[Stored data]

- - -

(** * tesla_lite.hpp: renderer, glyph cache, element tree and navigation stack

    A shallow embedding of [src/libtesla/include/tesla_lite.hpp].  Machine
    integers are [Z] with the wrap-around of their C++ type written out,
    [float] is IEEE binary32 through the Standard Library's [SpecFloat],
    the frame buffer is a list of packed 16-bit colours, [std::map] is a
    [gmap], heap objects live in finite maps from addresses, and the
    ownership tree of elements is an inductive type whose nodes are
    designated by paths. *)

From Stdlib Require Import ZArith Lia Bool.
From Stdlib Require Import Strings.Ascii Strings.String Strings.Byte.
From Stdlib Require Import Floats.SpecFloat.
From stdpp Require Import base option list gmap strings.

Set Warnings "-register-all".

Open Scope Z_scope.

(** ** Fixed-width integers *)

Module Int.

Definition u8 (z : Z) : Z := z mod 2 ^ 8.
Definition u16 (z : Z) : Z := z mod 2 ^ 16.
Definition u32 (z : Z) : Z := z mod 2 ^ 32.
Definition u64 (z : Z) : Z := z mod 2 ^ 64.

(** Two's complement reading of the low 32 bits. *)
Definition s32 (z : Z) : Z := (z + 2 ^ 31) mod 2 ^ 32 - 2 ^ 31.

End Int.
Export Int.

(** ** namespace cfg

    [cfg::FramebufferWidth] and [cfg::FramebufferHeight] are [u16] globals
    written by the host before rendering; the range facts are the type's. *)

Class Config := {
  FramebufferWidth : Z;
  FramebufferHeight : Z;
  FramebufferWidth_u16 : 0 <= FramebufferWidth < 2 ^ 16;
  FramebufferHeight_u16 : 0 <= FramebufferHeight < 2 ^ 16
}.

(** ** struct Color

    A [u16] word [rgba]; the bit-fields [r], [g], [b], [a] are four bits
    each, [r] in the low nibble. *)

Module Color.

Abbreviation t := Z.

Definition r (c : t) : Z := Z.land c 15.
Definition g (c : t) : Z := Z.land (Z.shiftr c 4) 15.
Definition b (c : t) : Z := Z.land (Z.shiftr c 8) 15.
Definition a (c : t) : Z := Z.land (Z.shiftr c 12) 15.

(** [Color(u16 raw)] *)
Definition raw (w : Z) : t := u16 w.

(** [Color(u8 r, u8 g, u8 b, u8 a)]: every initialiser is truncated to its
    four-bit field. *)
Definition make (r g b a : Z) : t :=
  Z.lor (Z.lor (Z.lor (Z.land (u8 r) 15)
                      (Z.shiftl (Z.land (u8 g) 15) 4))
               (Z.shiftl (Z.land (u8 b) 15) 8))
        (Z.shiftl (Z.land (u8 a) 15) 12).

(** [c.a = v] on a copy of [c]. *)
Definition set_a (c : t) (v : Z) : t := make (r c) (g c) (b c) v.

End Color.

Module style.
Definition ColorFrameBackground : Color.t := Color.make 0x0 0x0 0x0 0xD.
Definition ColorTransparent : Color.t := Color.make 0x0 0x0 0x0 0x0.
Definition ColorHighlight : Color.t := Color.make 0x0 0xF 0xD 0xF.
Definition ColorFrame : Color.t := Color.make 0x7 0x7 0x7 0x7.
Definition ColorText : Color.t := Color.make 0xF 0xF 0xF 0xF.
Definition ColorDescription : Color.t := Color.make 0xA 0xA 0xA 0xF.
Definition ColorClickAnimation : Color.t := Color.make 0x0 0x2 0x2 0xF.
Definition ListItemDefaultHeight : Z := 70.
End style.
(** C2.  For events with distinct ids and well-formed intervals, the
    conflicts are the connected components of size at least 2 of the strict
    overlap graph over the events that are not all-day: a conflict holds,
    once each, the ids of the events connected to any of its members, and
    at least two of them; an event that overlaps another one is in exactly
    one conflict, and one that overlaps no other is in none; the severity
    is low for 2 members, medium for 3 and high from 4 on, and the type is
    overbooking exactly for more than 2. *)
Theorem detectConflicts_components (clock : nat -> Z) (events : list CalendarEvent) :
  NoDup (ids events) ->
  (forall e, In e (timed events) -> wellFormed e) ->
  (forall c, In c (Conflicts.detectConflicts clock events) ->
     NoDup (Conflict.events c) /\
     (2 <= length (Conflict.events c))%nat /\
     (exists X, In X (timed events) /\ In (Event.id X) (Conflict.events c)) /\
     (forall X, In X (timed events) -> In (Event.id X) (Conflict.events c) ->
        forall i, In i (Conflict.events c) <->
                  exists Y, connected events X Y /\ Event.id Y = i) /\
     (length (Conflict.events c) = 2%nat -> Conflict.severity c = low) /\
     (length (Conflict.events c) = 3%nat -> Conflict.severity c = medium) /\
     ((4 <= length (Conflict.events c))%nat -> Conflict.severity c = high) /\
     (Conflict.type c = overbooking <-> (2 < length (Conflict.events c))%nat) /\
     (Conflict.type c = overlap <-> (length (Conflict.events c) <= 2)%nat))
  /\ (forall x y, In x (timed events) -> In y (timed events) -> y <> x ->
        strictOverlap x y ->
        exists i c, nth_error (Conflicts.detectConflicts clock events) i = Some c /\
                    In (Event.id x) (Conflict.events c) /\
                    forall j c', nth_error (Conflicts.detectConflicts clock events) j = Some c' ->
                                 In (Event.id x) (Conflict.events c') -> j = i)
  /\ (forall x c, In x (timed events) ->
        (forall y, In y (timed events) -> y <> x -> ~ strictOverlap x y) ->
        In c (Conflicts.detectConflicts clock events) ->
        ~ In (Event.id x) (Conflict.events c)).
Proof.
  intros Hnd Hwf. split; [|split].
  - intros c Hc.
    destruct (DetectFacts.conflict_component events Hnd Hwf clock c Hc)
      as (H1 & H2 & H3 & H4 & Hty & Hsev).
    split; [assumption|]. split; [assumption|]. split.
    { destruct (Conflict.events c) as [|i l] eqn:Hev; [simpl in H2; lia|].
      destruct (H3 i (or_introl eq_refl)) as (X & HX & Heq).
      exists X. split; [assumption|]. rewrite Heq. now left. }
    split; [assumption|].
    rewrite Hty, Hsev. unfold Conflicts.severityOf, Conflicts.typeOf.
    set (n := length (Conflict.events c)) in *.
    rewrite !Z.gtb_ltb.
    destruct (Z.ltb_spec 3 (Z.of_nat n)), (Z.ltb_spec 2 (Z.of_nat n));
      repeat split; intros; try lia; try reflexivity; try discriminate.
  - intros x y. apply DetectFacts.overlapping_event_grouped; assumption.
  - intros x c Hx Hfree. apply DetectFacts.isolated_event_free; assumption.
Qed.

- - -

(TASK DIRECTIONS): In the entries above, the lines from the one bearing "(forall e, In" up to and including the one bearing "destruct (Z.ltb_spec 3" should be transcribed exactly; no other line is wanted.

(RESULT):
  (forall e, In e (timed events) -> wellFormed e) ->
  (forall c, In c (Conflicts.detectConflicts clock events) ->
     NoDup (Conflict.events c) /\
     (2 <= length (Conflict.events c))%nat /\
     (exists X, In X (timed events) /\ In (Event.id X) (Conflict.events c)) /\
     (forall X, In X (timed events) -> In (Event.id X) (Conflict.events c) ->
        forall i, In i (Conflict.events c) <->
                  exists Y, connected events X Y /\ Event.id Y = i) /\
     (length (Conflict.events c) = 2%nat -> Conflict.severity c = low) /\
     (length (Conflict.events c) = 3%nat -> Conflict.severity c = medium) /\
     ((4 <= length (Conflict.events c))%nat -> Conflict.severity c = high) /\
     (Conflict.type c = overbooking <-> (2 < length (Conflict.events c))%nat) /\
     (Conflict.type c = overlap <-> (length (Conflict.events c) <= 2)%nat))
  /\ (forall x y, In x (timed events) -> In y (timed events) -> y <> x ->
        strictOverlap x y ->
        exists i c, nth_error (Conflicts.detectConflicts clock events) i = Some c /\
                    In (Event.id x) (Conflict.events c) /\
                    forall j c', nth_error (Conflicts.detectConflicts clock events) j = Some c' ->
                                 In (Event.id x) (Conflict.events c') -> j = i)
  /\ (forall x c, In x (timed events) ->
        (forall y, In y (timed events) -> y <> x -> ~ strictOverlap x y) ->
        In c (Conflicts.detectConflicts clock events) ->
        ~ In (Event.id x) (Conflict.events c)).
Proof.
  intros Hnd Hwf. split; [|split].
  - intros c Hc.
    destruct (DetectFacts.conflict_component events Hnd Hwf clock c Hc)
      as (H1 & H2 & H3 & H4 & Hty & Hsev).
    split; [assumption|]. split; [assumption|]. split.
    { destruct (Conflict.events c) as [|i l] eqn:Hev; [simpl in H2; lia|].
      destruct (H3 i (or_introl eq_refl)) as (X & HX & Heq).
      exists X. split; [assumption|]. rewrite Heq. now left. }
    split; [assumption|].
    rewrite Hty, Hsev. unfold Conflicts.severityOf, Conflicts.typeOf.
    set (n := length (Conflict.events c)) in *.
    rewrite !Z.gtb_ltb.
    destruct (Z.ltb_spec 3 (Z.of_nat n)), (Z.ltb_spec 2 (Z.of_nat n));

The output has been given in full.